## Record extracts
(* ===== verification/NewReno.v ===== *)
(** * NewReno
    ([src/proxygen/proxygen/_build/deps/mvfst/quic/congestion_control/NewReno.cpp])

    The whole class; logging is left out. *)

From S2P Require Import Prelude CongestionControl.

Module NewReno.
Import CongestionControl.

Definition kRenoLossReductionFactorShift : Z := 1.

Record t := mk { conn_ : Conn; ssthresh_ : Z; cwndBytes_ : Z; endOfRecovery_ : option Z }.

Definition create (c : Conn) : t :=
  mk c UINT32_MAX (bounded c (u64 (initCwndInMss c * udpSendPacketLen c))) None.

Definition with_conn (s : t) (c : Conn) : t := mk c (ssthresh_ s) (cwndBytes_ s) (endOfRecovery_ s).
Definition with_cwnd (s : t) (n : Z) : t := mk (conn_ s) (ssthresh_ s) n (endOfRecovery_ s).

Definition getWritableBytes (s : t) : Z :=
  if inflightBytes (conn_ s) >? cwndBytes_ s then 0
  else u64 (cwndBytes_ s - inflightBytes (conn_ s)).

Definition getCongestionWindow (s : t) : Z := cwndBytes_ s.
Definition getSlowStartThreshold (s : t) : Z := ssthresh_ s.
Definition inSlowStart (s : t) : bool := cwndBytes_ s <? ssthresh_ s.
Definition getBytesInFlight (s : t) : Z := inflightBytes (conn_ s).

Definition onRemoveBytesFromInflight (s : t) (bytes : Z) : res t :=
  n ← subtractAndCheckUnderflow (inflightBytes (conn_ s)) bytes;
  mret (with_conn s (with_inflight (conn_ s) n)).

Definition onPacketSent (s : t) (p : Packet) : res t :=
  n ← addAndCheckOverflow (inflightBytes (conn_ s)) (encodedSize p);
  mret (with_conn s (with_inflight (conn_ s) n)).

(** [packet.time < *endOfRecovery_]. *)
Definition in_recovery (e : option Z) (sentTime : Z) : bool :=
  match e with Some e => sentTime <? e | None => false end.

Definition onPacketAcked (s : t) (p : Packet) : res t :=
  if in_recovery (endOfRecovery_ s) (time p) then mret s
  else if cwndBytes_ s <? ssthresh_ s then
    n ← addAndCheckOverflow (cwndBytes_ s) (encodedSize p);
    mret (with_cwnd s n)
  else
    let additionFactor := kDefaultUDPSendPacketLen * encodedSize p / cwndBytes_ s in
    n ← addAndCheckOverflow (cwndBytes_ s) additionFactor;
    mret (with_cwnd s n).

Fixpoint onPacketsAcked (s : t) (ps : list Packet) : res t :=
  match ps with
  | [] => mret s
  | p :: ps => s ← onPacketAcked s p; onPacketsAcked s ps
  end.

Definition onAckEvent (s : t) (ack : AckEvent) : res t :=
  n ← subtractAndCheckUnderflow (inflightBytes (conn_ s)) (ackedBytes ack);
  s ← onPacketsAcked (with_conn s (with_inflight (conn_ s) n)) (ackedPackets ack);
  mret (with_cwnd s (bounded (conn_ s) (cwndBytes_ s))).

(** [!endOfRecovery_ || *endOfRecovery_ < *loss.largestLostSentTime]. *)
Definition new_loss (e : option Z) (loss : LossEvent) : res bool :=
  match e with
  | None => mret true
  | Some e => t ← deref (largestLostSentTime loss); mret (e <? t)
  end.

Definition onPacketLoss (s : t) (loss : LossEvent) (clock : nat -> Z) : res t :=
  n ← subtractAndCheckUnderflow (inflightBytes (conn_ s)) (lostBytes loss);
  let s := with_conn s (with_inflight (conn_ s) n) in
  fresh ← new_loss (endOfRecovery_ s) loss;
  let s :=
    if (fresh : bool) then
      let cwnd := bounded (conn_ s) (Z.shiftr (cwndBytes_ s) kRenoLossReductionFactorShift) in
      mk (conn_ s) cwnd cwnd (Some (clock 0%nat))
    else s in
  mret (if persistentCongestion loss
        then with_cwnd s (u64 (minCwndInMss (conn_ s) * udpSendPacketLen (conn_ s)))
        else s).

Definition onPacketAckOrLoss (s : t) (ackEvent : option AckEvent) (lossEvent : option LossEvent)
    (clock : nat -> Z) : res t :=
  s ← match lossEvent with Some loss => onPacketLoss s loss clock | None => mret s end;
  match ackEvent with
  | Some ack => if bool_decide (is_Some (largestNewlyAckedPacket ack)) then onAckEvent s ack
                else mret s
  | None => mret s
  end.

#[global] Instance newreno : CongestionController t := {
  CongestionControl.create c _ := create c;
  CongestionControl.conn := conn_;
  CongestionControl.getCongestionWindow := getCongestionWindow;
  CongestionControl.getWritableBytes s := Ok (getWritableBytes s);
  CongestionControl.onPacketSent := onPacketSent;
  CongestionControl.onRemoveBytesFromInflight := onRemoveBytesFromInflight;
  CongestionControl.onPacketAckOrLoss := onPacketAckOrLoss }.

(** ** The laws *)

Record inv (s : t) : Prop := {
  i_settings : settings_ok (conn_ s);
  i_cwnd : lo (conn_ s) <= cwndBytes_ s <= hi (conn_ s);
  i_ssthresh : is_u64 (ssthresh_ s);
  i_inflight : is_u64 (inflightBytes (conn_ s)) }.

Lemma reno_with_inflight_inv s n : inv s -> is_u64 n -> inv (with_conn s (with_inflight (conn_ s) n)).
Proof. intros [? ? ? ?] Hn. by constructor. Qed.

Lemma reno_with_cwnd_inv s n : inv s -> lo (conn_ s) <= n <= hi (conn_ s) -> inv (with_cwnd s n).
Proof. intros [? ? ? ?] Hn. by constructor. Qed.

(** What a packet may change. *)
Definition frame (s s' : t) : Prop :=
  conn_ s' = conn_ s /\ ssthresh_ s' = ssthresh_ s /\ endOfRecovery_ s' = endOfRecovery_ s.

Lemma reno_onPacketAcked_ok s p :
  packet_ok p -> 0 < cwndBytes_ s < 2 ^ 63 ->
  exists s', onPacketAcked s p = Ok s' /\ frame s s' /\
    cwndBytes_ s <= cwndBytes_ s' <= cwndBytes_ s + kDefaultUDPSendPacketLen * encodedSize p.
Proof.
  unfold packet_ok, kDefaultUDPSendPacketLen. intros Hp Hc. unfold onPacketAcked, kDefaultUDPSendPacketLen.
  destruct (in_recovery _ _); [exists s; split; [done|]; split; [done|lia]|].
  destruct (_ <? _).
  - rewrite add_ok by (unfold_ints; lia). eexists. split; [reflexivity|]. simpl. split; [done|lia].
  - assert (0 <= 1232 * encodedSize p / cwndBytes_ s <= 1232 * encodedSize p).
    { split; [apply Z.div_pos; lia|]. apply Z.div_le_upper_bound; nia. }
    rewrite add_ok by (unfold_ints; lia). eexists. split; [reflexivity|]. simpl. split; [done|lia].
Qed.

Lemma reno_onPacketsAcked_ok ps : forall s,
  Forall packet_ok ps -> 0 < cwndBytes_ s -> cwndBytes_ s + zlen ps * 2 ^ 27 < 2 ^ 63 ->
  exists s', onPacketsAcked s ps = Ok s' /\ frame s s' /\ cwndBytes_ s <= cwndBytes_ s'.
Proof.
  induction ps as [|p ps IH]; intros s Hps Hc Hb; cbn [onPacketsAcked].
  { exists s. split; [done|]. by split. }
  inversion Hps as [|? ? Hp Hps']; subst. unfold zlen in *. cbn [length] in Hb.
  destruct (reno_onPacketAcked_ok s p Hp ltac:(lia)) as (s1 & -> & (Hf1 & Hf2 & Hf3) & Hc1).
  cbn [mbind res_bind]. unfold packet_ok, kDefaultUDPSendPacketLen in *.
  destruct (IH s1 Hps' ltac:(lia) ltac:(lia)) as (s2 & -> & (? & ? & ?) & ?).
  exists s2. split; [done|]. split; [|lia]. unfold frame. split_and!; congruence.
Qed.

Lemma reno_onAckEvent_ok s ack :
  inv s -> Forall packet_ok (ackedPackets ack) -> zlen (ackedPackets ack) < 2 ^ 32 ->
  0 <= ackedBytes ack <= inflightBytes (conn_ s) ->
  exists s', onAckEvent s ack = Ok s' /\ inv s' /\ same_settings (conn_ s) (conn_ s') /\
    inflightBytes (conn_ s') = inflightBytes (conn_ s) - ackedBytes ack.
Proof.
  intros Hi Hps Hl Ha. pose proof Hi as [Hs Hc Ht Hf]. destruct (products_small _ Hs) as (_ & _ & Hlo & Hhi).
  unfold onAckEvent. rewrite sub_ok by done. cbn [mbind res_bind].
  set (s1 := with_conn s _).
  destruct (reno_onPacketsAcked_ok (ackedPackets ack) s1 Hps) as (s2 & -> & (Hf1 & Hf2 & Hf3) & Hc2).
  { simpl. lia. } { simpl. unfold zlen in *. lia. }
  cbn [mbind res_bind]. eexists. split; [reflexivity|].
  assert (Hi1 : inv s1) by (apply reno_with_inflight_inv; [done|unfold_ints; lia]).
  assert (Hs1 : settings_ok (conn_ s1)) by apply Hi1.
  split; [|simpl; rewrite Hf1; split; [by split_and!|done]].
  destruct Hi1 as [? ? Ht1 Hf1']. constructor; simpl; rewrite ?Hf1, ?Hf2; try done.
  by apply bounded_range.
Qed.

Lemma reno_onPacketLoss_ok s loss clock :
  inv s -> is_Some (largestLostSentTime loss) -> 0 <= lostBytes loss <= inflightBytes (conn_ s) ->
  exists s', onPacketLoss s loss clock = Ok s' /\ inv s' /\ same_settings (conn_ s) (conn_ s') /\
    inflightBytes (conn_ s') = inflightBytes (conn_ s) - lostBytes loss.
Proof.
  intros Hi [t Ht] Hl. pose proof Hi as [Hs Hc Hss Hf]. destruct (products_small _ Hs) as (Hp & _ & Hlo & Hhi).
  unfold onPacketLoss. rewrite sub_ok by done. cbn [mbind res_bind].
  set (s1 := with_conn s _).
  assert (Hi1 : inv s1) by (apply reno_with_inflight_inv; [done|unfold_ints; lia]).
  assert (exists b, new_loss (endOfRecovery_ s1) loss = Ok b) as [b ->].
  { unfold new_loss. rewrite Ht. destruct (endOfRecovery_ s1); simpl; by eexists. }
  cbn [mbind res_bind]. set (s2 := if b then _ else s1).
  assert (inv s2 /\ conn_ s2 = conn_ s1) as [Hi2 Hc2].
  { unfold s2. destruct b; [|done]. split; [|done]. destruct Hi1 as [? ? ? ?].
    constructor; try done; [by apply bounded_range|by apply bounded_u64]. }
  eexists. split; [reflexivity|]. destruct (persistentCongestion loss).
  - split; [|simpl; rewrite Hc2; by split].
    apply reno_with_cwnd_inv; [done|]. rewrite Hc2. change (minCwndInMss (conn_ s1)) with (minCwndInMss (conn_ s)).
    change (udpSendPacketLen (conn_ s1)) with (udpSendPacketLen (conn_ s)). rewrite Hp.
    change (lo (conn_ s1)) with (lo (conn_ s)). change (hi (conn_ s1)) with (hi (conn_ s)). lia.
  - split; [done|]. rewrite Hc2. by split.
Qed.

#[global] Instance newreno_laws : CongestionControllerLaws t.
Proof.
  refine {| CongestionControl.inv := inv |}.
  - intros c t0 Hc H0. destruct (products_small c Hc) as (_ & _ & Hlo & Hhi).
    split; [|split; [done|by split_and!]]. constructor; simpl; try done.
    + by apply bounded_range.
    + rewrite H0. unfold_ints. lia.
  - intros s [? Hc ? ?]. exact Hc.
  - intros s [Hs Hc Ht Hf]. destruct (products_small _ Hs) as (_ & _ & Hlo & Hhi).
    simpl. unfold getWritableBytes, getCongestionWindow, inflight. simpl. rewrite Z.gtb_ltb. f_equal.
    destruct (Z.ltb_spec (cwndBytes_ s) (inflightBytes (conn_ s))); [lia|].
    rewrite u64_id; [lia|]. unfold_ints. lia.
  - intros s p Hi Hp Hs. unfold inflight in *. simpl in *. unfold onPacketSent, packet_ok in *.
    pose proof (i_inflight s Hi). rewrite add_ok by (done || lia).
    eexists. split; [reflexivity|]. split; [apply reno_with_inflight_inv; [done|unfold_ints; lia]|].
    by split_and!.
  - intros s n Hi Hn. unfold inflight in *. simpl in *. unfold onRemoveBytesFromInflight.
    pose proof (i_inflight s Hi). rewrite sub_ok by (done || lia).
    eexists. split; [reflexivity|]. split; [apply reno_with_inflight_inv; [done|unfold_ints; lia]|].
    by split_and!.
  - intros s a l clock Hi He Hle.
    apply (dispatch_ok conn_ inv (fun s loss => onPacketLoss s loss clock) onAckEvent); try done.
    + intros s' loss. apply reno_onPacketLoss_ok.
    + intros s' ack. apply reno_onAckEvent_ok.
Defined.

End NewReno.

## Task objective
Show every line from the listing that contains "ltac".

## Expected answer
  destruct (reno_onPacketAcked_ok s p Hp ltac:(lia)) as (s1 & -> & (Hf1 & Hf2 & Hf3) & Hc1).
  destruct (IH s1 Hps' ltac:(lia) ltac:(lia)) as (s2 & -> & (? & ? & ?) & ?).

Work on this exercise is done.